Today is the feast of Edith Stein. While the exact circumstances of her death are unclear, our evidence is that Stein was gassed at Auschwitz on this day in 1942.
"What Does the Prayer Really Say?" has a dialogue between Ambrose and Augustine written by Stein.
ICS has the whole of Edith Stein's book, The Hidden Life, online.
Marianne Sawicki's translation of Stein's An Investigation into the State is also online.
Excerpts from her masterpiece of phenomenology, Finite and Eternal Being. I looked briefly at some of the early arguments in that work my first year blogging, and also quoted a passage on thinking with the heart and another on the Interior Castle later on.
Stein's Sprituality of the Christian Woman at EWTN.
John Sullivan's essay, Edith Stein's Humor and Compassion, gives many quotations from her.
Edith Stein's letter to Pope Pius XI about the anti-semitism of the Nazis.

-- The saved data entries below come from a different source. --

(** ** C7: the defaults of name, champion and team *)

(** C7, as the code has it.  For a raw player whose stats convert,
    [mapLeaguePlayer] returns a record whose name, champion and team are the
    raw [summonerName], [championName] and [team] when they are there, and
    the literals ["Unknown"], [""] and ["ORDER"] when they are missing.  The
    team is not checked against any set of tokens. *)
Theorem mapLeaguePlayer_defaults (player : option Json) :
  stats_convert player = true ->
  exists c, mapLeaguePlayer player = Normal c /\
    (missing (get player "summonerName") -> get (Some c) "name" = Some (JStr "Unknown")) /\
    (missing (get player "championName") -> get (Some c) "champion" = Some (JStr "")) /\
    (missing (get player "team") -> get (Some c) "team" = Some (JStr "ORDER")) /\
    (forall v, get player "summonerName" = Some v -> v <> JNull ->
               get (Some c) "name" = Some v) /\
    (forall v, get player "championName" = Some v -> v <> JNull ->
               get (Some c) "champion" = Some v) /\
    (forall v, get player "team" = Some v -> v <> JNull ->
               get (Some c) "team" = Some v).
Proof.
  intros H. destruct (mapLeaguePlayer_returns player H)
    as (r1 & r2 & r3 & r4 & r5 & r6 & _ & _ & _ & _ & _ & _ & ->).
  eexists. split; [reflexivity|].
  cbn [get LeagueScoreboardPlayer lookup String.eqb Ascii.eqb Bool.eqb].
  repeat split.
  - intros Hm. rewrite (otherwise_missing _ _ Hm). reflexivity.
  - intros Hm. rewrite (otherwise_missing _ _ Hm). reflexivity.
  - intros Hm. rewrite (otherwise_missing _ _ Hm). reflexivity.
  - intros v -> Hv. rewrite (otherwise_present _ _ Hv). reflexivity.
  - intros v -> Hv. rewrite (otherwise_present _ _ Hv). reflexivity.
  - intros v -> Hv. rewrite (otherwise_present _ _ Hv). reflexivity.
Qed.

(** C7 at a player with nothing but a team of its own. *)
Lemma mapLeaguePlayer_defaults_witness :
  exists c, mapLeaguePlayer (Some (JObj [("team", JStr "CHAOS")])) = Normal c /\
    get (Some c) "name" = Some (JStr "Unknown") /\
    get (Some c) "champion" = Some (JStr "") /\
    get (Some c) "team" = Some (JStr "CHAOS").
Proof.
  destruct (mapLeaguePlayer_defaults (Some (JObj [("team", JStr "CHAOS")])) eq_refl)
    as (c & Hc & Hn & Hch & _ & _ & _ & Ht).
  exists c. split; [exact Hc|]. split; [|split].
  - apply Hn. left. reflexivity.
  - apply Hch. left. reflexivity.
  - apply Ht; [reflexivity|discriminate].
Defined.

(** C7 as stated fails twice.  A player without a team gets the team
    ["ORDER"], which is not the literal ["A"]; and the team is whatever the
    raw record has, so three raw teams give three canonical teams and no two
    tokens hold them all. *)
Lemma mapLeaguePlayer_team_counterexample :
  (exists c, mapLeaguePlayer (Some (JObj [])) = Normal c /\
             get (Some c) "team" = Some (JStr "ORDER") /\
             get (Some c) "team" <> Some (JStr "A")) /\
  (exists c1 c2 c3,
     mapLeaguePlayer (Some (JObj [("team", JStr "ORDER")])) = Normal c1 /\
     mapLeaguePlayer (Some (JObj [("team", JStr "CHAOS")])) = Normal c2 /\
     mapLeaguePlayer (Some (JObj [("team", JStr "NEUTRAL")])) = Normal c3 /\
     get (Some c1) "team" = Some (JStr "ORDER") /\
     get (Some c2) "team" = Some (JStr "CHAOS") /\
     get (Some c3) "team" = Some (JStr "NEUTRAL")) /\
  ~ (exists a b : Json, forall player c,
       mapLeaguePlayer player = Normal c ->
       get (Some c) "team" = Some a \/ get (Some c) "team" = Some b).
Proof.
  split; [|split].
  - eexists. split; [reflexivity|]. split; [reflexivity|discriminate].
  - do 3 eexists. repeat split; reflexivity.
  - intros (a & b & H).
    pose proof (H (Some (JObj [("team", JStr "ORDER")])) _ eq_refl) as H1.
    pose proof (H (Some (JObj [("team", JStr "CHAOS")])) _ eq_refl) as H2.
    pose proof (H (Some (JObj [("team", JStr "NEUTRAL")])) _ eq_refl) as H3.
    cbn in H1, H2, H3.
    destruct H1 as [H1|H1], H2 as [H2|H2], H3 as [H3|H3]; congruence.
Qed.

(** ** C8: the items *)

Lemma mapItem_count_missing raw :
  missing (get (Some raw) "count") ->
  get (Some (mapItem raw)) "count" = Some (JNum (Int 1)).
Proof.
  intros Hm. unfold mapItem. rewrite (otherwise_missing _ (JNum (Int 1)) Hm). reflexivity.
Qed.

Lemma mapItem_count_present raw v :
  get (Some raw) "count" = Some v -> v <> JNull ->
  get (Some (mapItem raw)) "count" = Some v.
Proof.
  intros Hc Hv. unfold mapItem. rewrite Hc, (otherwise_present _ _ Hv). reflexivity.
Qed.

(** C8, as the code has it.  The items of the canonical record are the raw
    entries that are truthy, mapped in their order; the count of an item is
    [1] when the raw entry has none and the raw count, whatever it is,
    otherwise. *)
Theorem mapLeaguePlayer_items (player : option Json) :
  stats_convert player = true ->
  exists c, mapLeaguePlayer player = Normal c /\
    items_of c = map mapItem (filter truthy (rawItems_of player)) /\
    (forall raw, In raw (filter truthy (rawItems_of player)) ->
       In raw (rawItems_of player) /\ truthy raw = true) /\
    (forall raw, missing (get (Some raw) "count") ->
       get (Some (mapItem raw)) "count" = Some (JNum (Int 1))) /\
    (forall raw v, get (Some raw) "count" = Some v -> v <> JNull ->
       get (Some (mapItem raw)) "count" = Some v).
Proof.
  intros H. destruct (mapLeaguePlayer_returns player H)
    as (r1 & r2 & r3 & r4 & r5 & r6 & _ & _ & _ & _ & _ & _ & ->).
  eexists. split; [reflexivity|]. split; [reflexivity|]. split; [|split].
  - intros raw Hin. apply filter_In in Hin. exact Hin.
  - apply mapItem_count_missing.
  - apply mapItem_count_present.
Qed.

(** C8 at a player with a [null] entry, an item without a count and an
    item with the count [2]. *)
Lemma mapLeaguePlayer_items_witness :
  exists c,
    mapLeaguePlayer (Some three_entries) = Normal c /\
    items_of c =
      [ LeagueScoreboardItem (JStr "Boots") (JStr "Boots") (JNum (Int 0)) (JNum (Int 1));
        LeagueScoreboardItem (JStr "Unknown Item") (JStr "") (JNum (Int 0)) (JNum (Int 2)) ].
Proof.
  destruct (mapLeaguePlayer_items (Some three_entries) eq_refl) as (c & Hc & Hi & _).
  exists c. split; [exact Hc|]. rewrite Hi. reflexivity.
Defined.

(** C8 as stated fails on a raw item whose count is [0]: the canonical item
    has the count [0], which is not at least one. *)
Lemma mapLeaguePlayer_count_counterexample :
  exists c item,
    mapLeaguePlayer (Some zero_count) = Normal c /\
    items_of c = [item] /\
    get (Some item) "count" = Some (JNum (Int 0)) /\
    ~ count_at_least_one item.
Proof.
  do 2 eexists. split; [reflexivity|]. split; [reflexivity|]. split; [reflexivity|].
  intros (z & Hz & Hle). cbn in Hz. inversion Hz. subst. lia.
Qed.

(** ** C1: normalising a canonical record again *)

Lemma filter_truthy_mapItem raws :
  filter truthy (map mapItem raws) = map mapItem raws.
Proof. induction raws as [|x r IH]; cbn; [reflexivity|]. f_equal. exact IH. Qed.

Lemma mapItem_mapItem raw :
  mapItem (mapItem raw) =
  LeagueScoreboardItem (JStr "Unknown Item") (JStr "") (JNum (Int 0))
                       (get (Some raw) "count" ??! JNum (Int 1)).
Proof.
  unfold mapItem at 1. unfold mapItem.
  cbn [get LeagueScoreboardItem lookup String.eqb Ascii.eqb Bool.eqb].
  rewrite otherwise_present by (apply otherwise_not_null; discriminate).
  reflexivity.
Qed.

(** The record [mapLeaguePlayer] makes of a record it has made. *)
Lemma mapLeaguePlayer_canonical name champion team r1 r2 r3 r4 r5 r6 items :
  team <> JNull ->
  normalised r1 -> normalised r2 -> normalised r3 ->
  normalised r4 -> normalised r5 -> normalised r6 ->
  mapLeaguePlayer
    (Some (LeagueScoreboardPlayer name champion team r1
             (LeagueScoreboardStats r2 r3 r4 r5 r6) (map mapItem items))) =
  Normal (LeagueScoreboardPlayer (JStr "Unknown") (JStr "") team r1
            (LeagueScoreboardStats r2 r3 r4
               (match r5 with JNull => JNum (Int 0) | _ => r5 end) r6)
            (map mapItem (map mapItem items))).
Proof.
  intros Ht H1 H2 H3 H4 H5 H6.
  unfold mapLeaguePlayer, rawItems_of, statsSource_of. cbv zeta.
  cbn [get LeagueScoreboardPlayer LeagueScoreboardStats lookup String.eqb Ascii.eqb
       Bool.eqb nullish Array_isArray elements_of otherwise].
  rewrite filter_truthy_mapItem.
  destruct H1 as [-> | [z1 ->]], H2 as [-> | [z2 ->]], H3 as [-> | [z3 ->]],
           H4 as [-> | [z4 ->]], H5 as [-> | [z5 ->]], H6 as [-> | [z6 ->]];
    cbn [nullish]; rewrite ?normalizeStat_undefined, ?normalizeStat_Int, ?normalizeStat_null;
    cbn [bind]; destruct team; try congruence; reflexivity.
Qed.

(** C1, as the code has it.  Normalising a record the normaliser has made
    returns a record with the same team, level, maximum health, attack
    damage, ability power and magic resistance, the same armor when that is
    a number, and as many items with the same counts.  The name and the
    champion become ["Unknown"] and [""], and the name, raw display and id
    of every item become ["Unknown Item"], [""] and [0]: the canonical
    record does not have the raw keys they are read from. *)
Theorem mapLeaguePlayer_again (player : option Json) (c : Json) :
  mapLeaguePlayer player = Normal c ->
  exists c', mapLeaguePlayer (Some c) = Normal c' /\
    get (Some c') "team" = get (Some c) "team" /\
    get (Some c') "level" = get (Some c) "level" /\
    stat c' "maxHealth" = stat c "maxHealth" /\
    stat c' "attackDamage" = stat c "attackDamage" /\
    stat c' "abilityPower" = stat c "abilityPower" /\
    stat c' "magicResist" = stat c "magicResist" /\
    (stat c "armor" <> Some JNull -> stat c' "armor" = stat c "armor") /\
    map (fun item => get (Some item) "count") (items_of c') =
      map (fun item => get (Some item) "count") (items_of c) /\
    get (Some c') "name" = Some (JStr "Unknown") /\
    get (Some c') "champion" = Some (JStr "") /\
    Forall (fun item => get (Some item) "name" = Some (JStr "Unknown Item") /\
                        get (Some item) "rawDisplay" = Some (JStr "") /\
                        get (Some item) "itemId" = Some (JNum (Int 0)))
           (items_of c').
Proof.
  intros Hc. pose proof (mapLeaguePlayer_Normal _ _ Hc) as Hconv.
  destruct (mapLeaguePlayer_returns player Hconv)
    as (r1 & r2 & r3 & r4 & r5 & r6 & E1 & E2 & E3 & E4 & E5 & E6 & Heq).
  rewrite Heq in Hc. inversion Hc; subst c; clear Hc Heq.
  apply normalizeStat_cases in E1, E2, E3, E4, E5, E6.
  eexists. split.
  - apply mapLeaguePlayer_canonical; try assumption.
    apply otherwise_not_null. discriminate.
  - unfold stat, items_of.
    cbn [get LeagueScoreboardPlayer LeagueScoreboardStats lookup String.eqb Ascii.eqb
         Bool.eqb elements_of].
    repeat (split; [reflexivity|]).
    split; [|split; [|split; [reflexivity|split; [reflexivity|]]]].
    + intros Hnn. destruct r5; try reflexivity. congruence.
    + rewrite !map_map. apply map_ext. intros raw. rewrite mapItem_mapItem.
      unfold mapItem. reflexivity.
    + rewrite !Forall_map. apply Forall_forall. intros raw _.
      rewrite mapItem_mapItem. repeat split; reflexivity.
Qed.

Marianne Sawicki also has a good discussion of the four treatises Stein wrote while she was Husserl's assistant. It's also worth noting that she was one of the most important editorial hands contributing to Husserl's Ideen II (and is the one responsible for the current structure of the work and for some passages, although she was not the last one to work on it with Husserl). I've posted a short passage from "Sentient Causality" in which she criticizes Hume.